I just have this theory that I need to connect the 3.3v when I don't want to use the 12v lead. But if I do want to use the 12v lead I need to cover the three pin motor contacts.

Am I completely off mark? Or do I need the 3.3v from the terminal either way? My soldering gun broke.. So I'm looking for alternatives or I'll have to find someone to solder this on for me.
 
Sorry, I didn't see your replies.

I would start by connecting the adapter to your PC on its own. Install the drivers and access the COM port using a tool such as HyperTerminal or PuTTY. Select the appropriate baud rate, connect the Tx and Rx wires together, then start typing. You should see your typed characters being echoed on your screen. This means that the adapter is working.

Now connect the Tx and Rx pins between the adapter and the HDD according to the diagrams at the HDD Oracle.

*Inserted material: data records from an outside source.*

(** ** The scanner *)

Record Hooks := {
  object_pairs : list (string * pyval) → outcome exn pyval;
  parse_float : string → outcome exn pyval;
  parse_int : string → outcome exn pyval;
  parse_constant : string → outcome exn pyval;
}.

Definition constant_float (name : string) : spec_float :=
  if String.eqb name "NaN" then S754_nan else S754_infinity (String.eqb name "-Infinity").

Definition default_hooks : Hooks := {|
  object_pairs := λ pairs, Ret (VDict (dict_of pairs));
  parse_float := λ text, Ret (VFloat (py_float text));
  parse_int := λ text, VInt <$> py_int text;
  parse_constant := λ name, Ret (VFloat (constant_float name));
|}.

(** *** Strings *)

Definition hex_value (c : ascii) : option Z :=
  let n := ord c in
  if between 48 n 57 then Some (n - 48)
  else if between 97 n 102 then Some (n - 87)
  else if between 65 n 70 then Some (n - 55)
  else None.
Definition hex4_value (a b c d : ascii) : option Z :=
  x ← hex_value a; y ← hex_value b; z ← hex_value c; w ← hex_value d;
  Some (((x * 16 + y) * 16 + z) * 16 + w).

Definition escape_value (c : ascii) : option Z :=
  let n := ord c in
  if (n =? 34) || (n =? 92) || (n =? 47) then Some n
  else if n =? 98 then Some 8
  else if n =? 102 then Some 12
  else if n =? 110 then Some 10
  else if n =? 114 then Some 13
  else if n =? 116 then Some 9
  else None.

(** The contents of a string up to its closing quote: a byte that is copied, or the
    code of an escape. *)
Fixpoint scan_units (s : string) : outcome exn (list (ascii + Z) * string) :=
  let and_then (u : ascii + Z) (m : outcome exn (list (ascii + Z) * string)) :=
    match m with Ret (us, rest) => Ret (u :: us, rest) | Raise e => Raise e end in
  match s with
  | "" => Raise JSONDecodeError
  | String c r =>
      if ord c =? 34 then Ret ([], r)
      else if ord c =? 92 then
        match r with
        | "" => Raise JSONDecodeError
        | String e r =>
            if ord e =? 117 then
              match r with
              | String h1 (String h2 (String h3 (String h4 r))) =>
                  match hex4_value h1 h2 h3 h4 with
                  | Some n => and_then (inr n) (scan_units r)
                  | None => Raise JSONDecodeError
                  end
              | _ => Raise JSONDecodeError
              end
            else match escape_value e with
                 | Some n => and_then (inr n) (scan_units r)
                 | None => Raise JSONDecodeError
                 end
        end
      else if ord c <? 32 then Raise JSONDecodeError
      else and_then (inl c) (scan_units r)
  end.

Definition high_surrogate (n : Z) : bool := between 55296 n 56319.
Definition low_surrogate (n : Z) : bool := between 56320 n 57343.

(** Two escapes that form a surrogate pair are one character. *)
Fixpoint join_units (us : list (ascii + Z)) : string :=
  match us with
  | [] => ""
  | inl c :: us => String c (join_units us)
  | inr n :: us' =>
      match us' with
      | inr m :: us =>
          if high_surrogate n && low_surrogate m
          then utf8_char (65536 + (n - 55296) * 1024 + (m - 56320)) +:+ join_units us
          else utf8_char n +:+ join_units us'
      | _ => utf8_char n +:+ join_units us'
      end
  end.

Definition scan_string (s : string) : outcome exn (string * string) :=
  '(us, rest) ← scan_units s; Ret (join_units us, rest).

Fixpoint skip_ws (s : string) : string :=
  match s with
  | String c r => if (ord c =? 32) || (ord c =? 9) || (ord c =? 10) || (ord c =? 13) then skip_ws r else s
  | "" => ""
  end.

Fixpoint strip_prefix (p s : string) : option string :=
  match p, s with
  | "", _ => Some s
  | String a p, String b s => if Ascii.eqb a b then strip_prefix p s else None
  | _, "" => None
  end.

(** *** Values *)

Section scanner.
Context (h : Hooks).

(** A value that starts with neither a quote, a brace nor a bracket. *)
Definition scan_atom (s : string) : outcome exn (pyval * string) :=
  match strip_prefix "null" s with Some r => Ret (VNone, r) | None =>
  match strip_prefix "true" s with Some r => Ret (VBool true, r) | None =>
  match strip_prefix "false" s with Some r => Ret (VBool false, r) | None =>
  match strip_prefix "NaN" s with Some r => v ← parse_constant h "NaN"; Ret (v, r) | None =>
  match strip_prefix "Infinity" s with Some r => v ← parse_constant h "Infinity"; Ret (v, r) | None =>
  match strip_prefix "-Infinity" s with Some r => v ← parse_constant h "-Infinity"; Ret (v, r) | None =>
  match scan_number s with
  | Some (text, true, r) => v ← parse_float h text; Ret (v, r)
  | Some (text, false, r) => v ← parse_int h text; Ret (v, r)
  | None => Raise JSONDecodeError
  end end end end end end end.

(** [None] is a lack of fuel, which [loads] excludes. *)
Definition step {A B} (m : option (outcome exn A)) (f : A → option (outcome exn B)) : option (outcome exn B) :=
  match m with
  | None => None
  | Some (Raise e) => Some (Raise e)
  | Some (Ret a) => f a
  end.

(** [depth] is how much deeper arrays and objects may nest. *)
Fixpoint scan_once (fuel depth : nat) (s : string) {struct fuel} : option (outcome exn (pyval * string)) :=
  match fuel with
  | O => None
  | S fuel =>
      match s with
      | "" => Some (Raise JSONDecodeError)
      | String c r =>
          if ord c =? 34 then Some ('(t, rest) ← scan_string r; Ret (VStr t, rest))
          else if ord c =? 123 then
            match depth with
            | O => Some (Raise RecursionError)
            | S depth =>
                match skip_ws r with
                | String d rest =>
                    if ord d =? 125 then Some (v ← object_pairs h []; Ret (v, rest))
                    else step (scan_pairs fuel depth (String d rest)) (λ '(pairs, rest),
                           Some (v ← object_pairs h pairs; Ret (v, rest)))
                | "" => Some (Raise JSONDecodeError)
                end
            end
          else if ord c =? 91 then
            match depth with
            | O => Some (Raise RecursionError)
            | S depth =>
                match skip_ws r with
                | String d rest =>
                    if ord d =? 93 then Some (Ret (VList [], rest))
                    else step (scan_items fuel depth (String d rest)) (λ '(items, rest), Some (Ret (VList items, rest)))
                | "" => Some (Raise JSONDecodeError)
                end
            end
          else Some (scan_atom s)
      end
  end
(** The items of an array from one of them on, and its closing bracket. *)
with scan_items (fuel depth : nat) (s : string) {struct fuel} : option (outcome exn (list pyval * string)) :=
  match fuel with
  | O => None
  | S fuel =>
      step (scan_once fuel depth s) (λ '(v, rest),
        match skip_ws rest with
        | String c rest =>
            if ord c =? 93 then Some (Ret ([v], rest))
            else if ord c =? 44 then
              step (scan_items fuel depth (skip_ws rest)) (λ '(vs, rest), Some (Ret (v :: vs, rest)))
            else Some (Raise JSONDecodeError)
        | "" => Some (Raise JSONDecodeError)
        end)
  end
(** The members of an object from one of them on, and its closing brace. *)
with scan_pairs (fuel depth : nat) (s : string) {struct fuel} : option (outcome exn (list (string * pyval) * string)) :=
  match fuel with
  | O => None
  | S fuel =>
      match s with
      | String c r =>
          if ord c =? 34 then
            step (Some (scan_string r)) (λ '(key, rest),
              match skip_ws rest with
              | String c rest =>
                  if ord c =? 58 then
                    step (scan_once fuel depth (skip_ws rest)) (λ '(v, rest),
                      match skip_ws rest with
                      | String c rest =>
                          if ord c =? 125 then Some (Ret ([(key, v)], rest))
                          else if ord c =? 44 then
                            step (scan_pairs fuel depth (skip_ws rest)) (λ '(kvs, rest), Some (Ret ((key, v) :: kvs, rest)))
                          else Some (Raise JSONDecodeError)
                      | "" => Some (Raise JSONDecodeError)
                      end)
                  else Some (Raise JSONDecodeError)
              | "" => Some (Raise JSONDecodeError)
              end)
          else Some (Raise JSONDecodeError)
      | "" => Some (Raise JSONDecodeError)
      end
  end.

It doesn't matter if you connect the Tx and Rx pins incorrectly -- you won't break anything, it just won't work.

The adapter is powered from the USB port. There is no need to fiddle with the HDD, or anything else.
 
How do I know which chip I have? Samsung/Marvel. A round one has M on it, a rectangular one has Samsung written on it.

Anyway, I'm trying to test the TTL.. I've connected it. Had to fiddle around to get the thing working in Windows (drivers issue). Connected to it via Putty. And it doesn't send anything back. I write hello then press enter and nothing happens. Or atleast it looks like nothing happens. Shouldn't two "hellos" appear?

I will need to bridge the TX and 3.3V line on the TTL before I connect it to the hard drive, yes?

 
Don't touch the 3.3V pin. It is not required, and you'll seriously damage your drive or adapter or both if you connect a power pin to a Tx/Rx signal pin.

To test the adapter in Windows, you need to connect its Tx pin to its Rx pin. This means that anything you type will be reflected back through the port. This is called a "loopback test".